Определённого ответа король дать не мог. Кроме того, французского владыку раздражал напяливший шлем церковник. Бессьер ему вообще не нравился. Сын купчика, выбившийся в люди, ставший папским легатом и сам метящий в папы. Собственно, против Бессьера на папском престоле король ничего не имел, поскольку кардинал был рьяным патриотом Франции, но… торгашеское отродье, оно и есть торгашеское отродье. В общем, учитывая преданность Бессьера, королю приходилось его терпеть.

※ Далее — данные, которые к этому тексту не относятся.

(* ===== verification/BoundsChecker.v ===== *)
(** The bounds checker, move-binary-format/src/check_bounds.rs: every index of a
    deserialized unit points into its table before anything else looks at it.  The
    errors are the [StatusCode] of the [PartialVMError]. *)
From S2P Require Import Prelude StatusCode Abilities Identifier FileFormat BinaryCommon.
From S2P Require Import Deserializer Access.

Inductive BoundsCheckingContext : Set :=
| ModuleContext
| ModuleFunctionContext (idx : FunctionDefinitionIndex)
| ScriptContext.

(** * Pools *)

Definition check_bounds_impl {A} (pool : list A) (idx : TableIndex) : result StatusCode () :=
  if Nat.leb (length pool) (into_index idx) then Err INDEX_OUT_OF_BOUNDS else Ok ().

Definition check_bounds_impl_opt {A} (pool : option (list A)) (idx : TableIndex) :
    result StatusCode () :=
  match pool with Some p => check_bounds_impl p idx | None => Ok () end.

Definition offset_out_of_bounds (context : BoundsCheckingContext) (status : StatusCode) :
    StatusCode :=
  match context with
  | ModuleContext => UNKNOWN_INVARIANT_VIOLATION_ERROR
  | ModuleFunctionContext _ => status
  | ScriptContext => status
  end.

Definition check_code_unit_bounds_impl {A} (context : BoundsCheckingContext) (pool : list A)
    (idx : TableIndex) : result StatusCode () :=
  if Nat.leb (length pool) (into_index idx)
  then Err (offset_out_of_bounds context INDEX_OUT_OF_BOUNDS) else Ok ().

Definition check_code_unit_bounds_impl_opt {A} (context : BoundsCheckingContext)
    (pool : option (list A)) (idx : TableIndex) : result StatusCode () :=
  match pool with
  | Some p => check_code_unit_bounds_impl context p idx
  | None => Ok ()
  end.

Module BoundsChecker.
Import BinaryIndexedView.
Section checker.
Context (view : BinaryIndexedView).
Abbreviation R := (result StatusCode).

(** * Types *)

(** The body of the loop of [check_type]. *)
Definition check_type_node (ty : SignatureToken) : R () :=
  match ty with
  | SignatureToken.Bool | SignatureToken.U8 | SignatureToken.U64 | SignatureToken.U128
  | SignatureToken.Address | SignatureToken.Signer | SignatureToken.TypeParameter _
  | SignatureToken.Reference _ | SignatureToken.MutableReference _
  | SignatureToken.Vector _ => Ok ()
  | SignatureToken.Struct idx =>
    check_bounds_impl (struct_handles view) idx;;
    match struct_handles view !! into_index idx with
    | Some sh =>
      if negb (Nat.eqb (length sh.(StructHandle.type_parameters)) 0)
      then Err NUMBER_OF_TYPE_ARGUMENTS_MISMATCH else Ok ()
    | None => Ok ()
    end
  | SignatureToken.StructInstantiation idx type_params =>
    check_bounds_impl (struct_handles view) idx;;
    match struct_handles view !! into_index idx with
    | Some sh =>
      if negb (Nat.eqb (length sh.(StructHandle.type_parameters)) (length type_params))
      then Err NUMBER_OF_TYPE_ARGUMENTS_MISMATCH else Ok ()
    | None => Ok ()
    end
  end.

Definition check_type (ty : SignatureToken) : R () :=
  res_for (SignatureToken.preorder_traversal ty) check_type_node.

(** The body of the loop of [check_type_parameter]. *)
Definition check_type_parameter_node (type_param_count : nat) (ty : SignatureToken) : R () :=
  match ty with
  | SignatureToken.TypeParameter idx =>
    if Nat.leb type_param_count (into_index idx) then Err INDEX_OUT_OF_BOUNDS else Ok ()
  | _ => Ok ()
  end.

Definition check_type_parameter (ty : SignatureToken) (type_param_count : nat) : R () :=
  res_for (SignatureToken.preorder_traversal ty) (check_type_parameter_node type_param_count).

(** [if let Some(sig) = signatures.get(idx) { for ty in &sig.0 { .. } }] *)
Definition check_type_parameters_of (idx : SignatureIndex) (type_param_count : nat) : R () :=
  match signatures view !! into_index idx with
  | Some sig => res_for sig (fun ty => check_type_parameter ty type_param_count)
  | None => Ok ()
  end.

(** * Tables *)

Definition check_signature (signature : Signature) : R () := res_for signature check_type.
Definition check_constant (constant : Constant) : R () := check_type constant.(Constant.type_).

Definition check_module_handle (module_handle : ModuleHandle) : R () :=
  check_bounds_impl (address_identifiers view) module_handle.(ModuleHandle.address);;
  check_bounds_impl (identifiers view) module_handle.(ModuleHandle.name).

Definition check_self_module_handle : R () :=
  match self_handle_idx view with
  | Some idx => check_bounds_impl (module_handles view) idx
  | None => Ok ()
  end.

Definition check_struct_handle (struct_handle : StructHandle) : R () :=
  check_bounds_impl (module_handles view) struct_handle.(StructHandle.module);;
  check_bounds_impl (identifiers view) struct_handle.(StructHandle.name).

Definition check_function_handle (function_handle : FunctionHandle) : R () :=
  check_bounds_impl (module_handles view) function_handle.(FunctionHandle.module);;
  check_bounds_impl (identifiers view) function_handle.(FunctionHandle.name);;
  check_bounds_impl (signatures view) function_handle.(FunctionHandle.parameters);;
  check_bounds_impl (signatures view) function_handle.(FunctionHandle.return_);;
  let type_param_count := length function_handle.(FunctionHandle.type_parameters) in
  check_type_parameters_of function_handle.(FunctionHandle.parameters) type_param_count;;
  check_type_parameters_of function_handle.(FunctionHandle.return_) type_param_count.

Definition check_field_handle (field_handle : FieldHandle) : R () :=
  check_bounds_impl_opt (struct_defs view) field_handle.(FieldHandle.owner);;
  match struct_defs view ≫= (fun d => d !! into_index field_handle.(FieldHandle.owner)) with
  | Some struct_def =>
    let fields_count :=
      match struct_def.(StructDefinition.field_information) with
      | Native => 0
      | Declared fields => zlen fields
      end in
    if fields_count <=? field_handle.(FieldHandle.field) then Err INDEX_OUT_OF_BOUNDS else Ok ()
  | None => Ok ()
  end.

Definition check_struct_instantiation (i : StructDefInstantiation) : R () :=
  check_bounds_impl_opt (struct_defs view) i.(StructDefInstantiation.def);;
  check_bounds_impl (signatures view) i.(StructDefInstantiation.type_parameters).

Definition check_function_instantiation (i : FunctionInstantiation) : R () :=
  check_bounds_impl (function_handles view) i.(FunctionInstantiation.handle);;
  check_bounds_impl (signatures view) i.(FunctionInstantiation.type_parameters).

Definition check_field_instantiation (i : FieldInstantiation) : R () :=
  check_bounds_impl_opt (field_handles view) i.(FieldInstantiation.handle);;
  check_bounds_impl (signatures view) i.(FieldInstantiation.type_parameters).

Definition check_struct_def (struct_def : StructDefinition) : R () :=
  check_bounds_impl (struct_handles view) struct_def.(StructDefinition.struct_handle);;
  match struct_def.(StructDefinition.field_information) with
  | Declared fields =>
    let type_param_count :=
      match struct_handles view !! into_index struct_def.(StructDefinition.struct_handle) with
      | Some sh => length sh.(StructHandle.type_parameters)
      | None => 0%nat
      end in
    res_for fields (fun field =>
      check_bounds_impl (identifiers view) field.(FieldDefinition.name);;
      check_type field.(FieldDefinition.signature);;
      check_type_parameter field.(FieldDefinition.signature) type_param_count)
  | Native => Ok ()
  end.

(** * Code *)

Definition get_locals (code_unit : CodeUnit) : R (list SignatureToken) :=
  ok_or (signatures view !! into_index code_unit.(CodeUnit.locals)) INDEX_OUT_OF_BOUNDS.

(** The body of the loop over the bytecode. *)
Definition check_bytecode (context : BoundsCheckingContext) (type_param_count : nat)
    (code_len locals_count : Z) (bytecode : Bytecode) : R () :=
  match bytecode with
  | Bytecode.LdConst idx => check_code_unit_bounds_impl context (constant_pool view) idx
  | Bytecode.MutBorrowField idx | Bytecode.ImmBorrowField idx =>
    check_code_unit_bounds_impl_opt context (field_handles view) idx
  | Bytecode.MutBorrowFieldGeneric idx | Bytecode.ImmBorrowFieldGeneric idx =>
    check_code_unit_bounds_impl_opt context (field_instantiations view) idx;;
    match field_instantiations view ≫= (fun f => f !! into_index idx) with
    | Some field_inst =>
      check_type_parameters_of field_inst.(FieldInstantiation.type_parameters) type_param_count
    | None => Ok ()
    end
  | Bytecode.Call idx => check_code_unit_bounds_impl context (function_handles view) idx
  | Bytecode.CallGeneric idx =>
    check_code_unit_bounds_impl context (function_instantiations view) idx;;
    match function_instantiations view !! into_index idx with
    | Some func_inst =>
      check_type_parameters_of func_inst.(FunctionInstantiation.type_parameters) type_param_count
    | None => Ok ()
    end
  | Bytecode.Pack idx | Bytecode.Unpack idx | Bytecode.Exists idx
  | Bytecode.ImmBorrowGlobal idx | Bytecode.MutBorrowGlobal idx | Bytecode.MoveFrom idx
  | Bytecode.MoveTo idx => check_code_unit_bounds_impl_opt context (struct_defs view) idx
  | Bytecode.PackGeneric idx | Bytecode.UnpackGeneric idx | Bytecode.ExistsGeneric idx
  | Bytecode.ImmBorrowGlobalGeneric idx | Bytecode.MutBorrowGlobalGeneric idx
  | Bytecode.MoveFromGeneric idx | Bytecode.MoveToGeneric idx =>
    check_code_unit_bounds_impl_opt context (struct_instantiations view) idx;;
    match struct_instantiations view ≫= (fun s => s !! into_index idx) with
    | Some struct_inst =>
      check_type_parameters_of struct_inst.(StructDefInstantiation.type_parameters)
        type_param_count
    | None => Ok ()
    end
  | Bytecode.BrTrue offset | Bytecode.BrFalse offset | Bytecode.Branch offset =>
    if code_len <=? offset then Err (offset_out_of_bounds context INDEX_OUT_OF_BOUNDS) else Ok ()
  | Bytecode.CopyLoc idx | Bytecode.MoveLoc idx | Bytecode.StLoc idx
  | Bytecode.MutBorrowLoc idx | Bytecode.ImmBorrowLoc idx =>
    if locals_count <=? idx then Err (offset_out_of_bounds context INDEX_OUT_OF_BOUNDS) else Ok ()
  | Bytecode.VecPack idx _ | Bytecode.VecLen idx | Bytecode.VecImmBorrow idx
  | Bytecode.VecMutBorrow idx | Bytecode.VecPushBack idx | Bytecode.VecPopBack idx
  | Bytecode.VecUnpack idx _ | Bytecode.VecSwap idx =>
    check_code_unit_bounds_impl context (signatures view) idx;;
    check_type_parameters_of idx type_param_count
  | Bytecode.FreezeRef | Bytecode.Pop | Bytecode.Ret | Bytecode.LdU8 _ | Bytecode.LdU64 _
  | Bytecode.LdU128 _ | Bytecode.CastU8 | Bytecode.CastU64 | Bytecode.CastU128
  | Bytecode.LdTrue | Bytecode.LdFalse | Bytecode.ReadRef | Bytecode.WriteRef | Bytecode.Add
  | Bytecode.Sub | Bytecode.Mul | Bytecode.Mod | Bytecode.Div | Bytecode.BitOr
  | Bytecode.BitAnd | Bytecode.Xor | Bytecode.Shl | Bytecode.Shr | Bytecode.Or | Bytecode.And
  | Bytecode.Not | Bytecode.Eq | Bytecode.Neq | Bytecode.Lt | Bytecode.Gt | Bytecode.Le
  | Bytecode.Ge | Bytecode.Abort | Bytecode.Nop => Ok ()
  end.

Definition check_code (context : BoundsCheckingContext) (code_unit : CodeUnit)
    (type_parameters : list AbilitySet) (parameters : Signature) : R () :=
  check_bounds_impl (signatures view) code_unit.(CodeUnit.locals);;
  locals ← get_locals code_unit;
  let locals_count := zlen locals + zlen parameters in
  let type_param_count := length type_parameters in
  res_for locals (fun local => check_type_parameter local type_param_count);;
  res_for code_unit.(CodeUnit.code)
    (check_bytecode context type_param_count (zlen code_unit.(CodeUnit.code)) locals_count).

Definition check_function_def (function_def_idx : Z) (function_def : FunctionDefinition) : R () :=
  let context := ModuleFunctionContext (function_def_idx mod 2 ^ 16) in
  check_bounds_impl (function_handles view) function_def.(FunctionDefinition.function);;
  res_for function_def.(FunctionDefinition.acquires_global_resources)
    (check_bounds_impl_opt (struct_defs view));;
  match function_def.(FunctionDefinition.code) with
  | None => Ok ()
  | Some code_unit =>
    function_handle ← index (function_handles view) function_def.(FunctionDefinition.function);
    parameters ← index (signatures view) function_handle.(FunctionHandle.parameters);
    locals ← get_locals code_unit;
    let locals_count := zlen locals + zlen (parameters : Signature) in
    if u8_max + 1 <? locals_count then Err TOO_MANY_LOCALS
    else check_code context code_unit function_handle.(FunctionHandle.type_parameters) parameters
  end.

(** * The passes *)

Definition check_signatures : R () := res_for (signatures view) check_signature.
Definition check_constants : R () := res_for (constant_pool view) check_constant.
Definition check_module_handles : R () := res_for (module_handles view) check_module_handle.
Definition check_struct_handles : R () := res_for (struct_handles view) check_struct_handle.
Definition check_function_handles : R () := res_for (function_handles view) check_function_handle.

(** [view.x().into_iter().flatten()] *)
Definition flatten {A} (pool : option (list A)) : list A := default [] pool.

Definition check_field_handles : R () := res_for (flatten (field_handles view)) check_field_handle.
Definition check_friend_decls : R () := res_for (flatten (friend_decls view)) check_module_handle.
Definition check_struct_instantiations : R () :=
  res_for (flatten (struct_instantiations view)) check_struct_instantiation.
Definition check_function_instantiations : R () :=
  res_for (function_instantiations view) check_function_instantiation.
Definition check_field_instantiations : R () :=
  res_for (flatten (field_instantiations view)) check_field_instantiation.
Definition check_struct_defs : R () := res_for (flatten (struct_defs view)) check_struct_def.

(** [enumerate()] *)
Fixpoint check_function_defs_from (function_def_idx : Z) (defs : list FunctionDefinition) : R () :=
  match defs with
  | [] => Ok ()
  | function_def :: defs =>
    check_function_def function_def_idx function_def;;
    check_function_defs_from (function_def_idx + 1) defs
  end.
Definition check_function_defs : R () := check_function_defs_from 0 (flatten (function_defs view)).

Definition verify_impl : R () :=
  check_signatures;;
  check_constants;;
  check_module_handles;;
  check_self_module_handle;;
  check_struct_handles;;
  check_function_handles;;
  check_field_handles;;
  check_friend_decls;;
  check_struct_instantiations;;
  check_function_instantiations;;
  check_field_instantiations;;
  check_struct_defs;;
  check_function_defs.
End checker.

Definition verify_module (module : CompiledModule) : result StatusCode () :=
  let view := Module_ module in
  if Nat.eqb (length (module_handles view)) 0 then Err NO_MODULE_HANDLES
  else verify_impl view.

Definition verify_script (script : CompiledScript) : result StatusCode () :=
  let view := Script_ script in
  verify_impl view;;
  let type_param_count := length script.(CompiledScript.type_parameters) in
  check_bounds_impl (signatures view) script.(CompiledScript.parameters);;
  check_type_parameters_of view script.(CompiledScript.parameters) type_param_count;;
  parameters ← unwrap (signatures view !! into_index script.(CompiledScript.parameters));
  check_code view ScriptContext script.(CompiledScript.code)
    script.(CompiledScript.type_parameters) parameters.
End BoundsChecker.

(** * [CompiledModule::deserialize] and [CompiledScript::deserialize] *)

Definition deserialize_module (binary : list Z) : result StatusCode CompiledModule :=
  module ← deserialize_compiled_module binary;
  BoundsChecker.verify_module module;;
  Ok module.

Definition deserialize_script (binary : list Z) : result StatusCode CompiledScript :=
  script ← deserialize_compiled_script binary;
  BoundsChecker.verify_script script;;
  Ok script.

- Первая баталия бьётся с врагом. – объяснил король.

- Хвала Господу. – пробормотал Бессьер, потом махнул пухлой ручонкой в сторону баталии герцога Орлеанского, дожидавшейся в долинке меж двух холмов. Латники герцога были пеши, но осёдланных лошадей держали наготове на случай, если понадобится преследовать разбитого противника.

- Почему же, - осведомился кардинал, - воины вашего брата не присоединятся к этому богоугодному занятию?

У короля гневно раздулись ноздри, но он сдержал злость. Он нервничал. Он надеялся, что баталия дофина самостоятельно справится с англичанами. Увы, те сопротивлялись упорно и стойко, несмотря на многодневную голодовку. От отчаяния, наверно.

- Мой брат выступит, когда получит приказ выступить. – сухо сказал король.

- Вопрос пространства, Ваше Высокопреосвященство, - вежливо вмешался граф Вантадур.

Юный фаворит короля, он чувствовал нарастающее монаршее раздражение и счёл нужным избавить патрона от необходимости объяснять очевидные вещи.

- Пространства? – повторил кардинал.

- У врага, Ваше Высокопреосвященство, сильная позиция. – охотно просветил его граф, рукой очерчивая вершину английского холма, - Видите изгородь? Она стесняет наш манёвр.

- А. – неуверенно произнёс Бессьер.

Изгородь он увидел. Смысла объяснений       графа, правда, не уловил.

- Почему же мы не наступаем всеми имеющимися силами? – не унимался кардинал.

Граф развёл руками:

- Потому что ни королю, ни кардиналу не налить литр вина в поллитровую кружку, Ваше Высокопросвященство.

- Вздор. Надо лить вторые поллитра, когда выпиты первые.

Граф тонко улыбнулся:

- Вы правильно поняли мою мысль, Ваше Высокопреосвященство.

Понять, выпиты ли «первые поллитра» за изгородью, и что вообще там творится, с вершины французского холма не представлялось возможным. Шла драка, но кто в ней брал верх? У западной оконечности изгороди толпились французские воины, то ли ожидая, когда придёт их черёд вступить в бой, то ли, наоборот, уклоняясь от боя. С холма тёк вниз тонкий ручеёк раненых. Как ни распинался перед кардиналом Вантадур, Бессьеру всё равно казалось, что к изгороди надо послать всех солдат до единого; его бесило бездействие баталий короля и герцога Орлеанского. Будучи умным человеком, он делал выводы из того, что зрели его глаза. А зрели они треплющуюся на ветру орифламму, флаг, который её хранитель, Жоффруа де Шарне, бережно свернёт, когда король решит, что его подданные могут брать пленных без вреда для общего дела. То есть только тогда, когда хребет англичанам будет перешиблен. А потому Бессьер зло сопел, косясь на двухвостый стяг. Ну, не глупость ли дать прохлаждаться двум третям армии, втрое уменьшая шансы Франции одержать, наконец, долгожданную победу над заклятым врагом? Сопел, но вслух не высказывался. Как-никак, при избрании нового папы без помощи короля Иоанна Бессьеру не обойтись.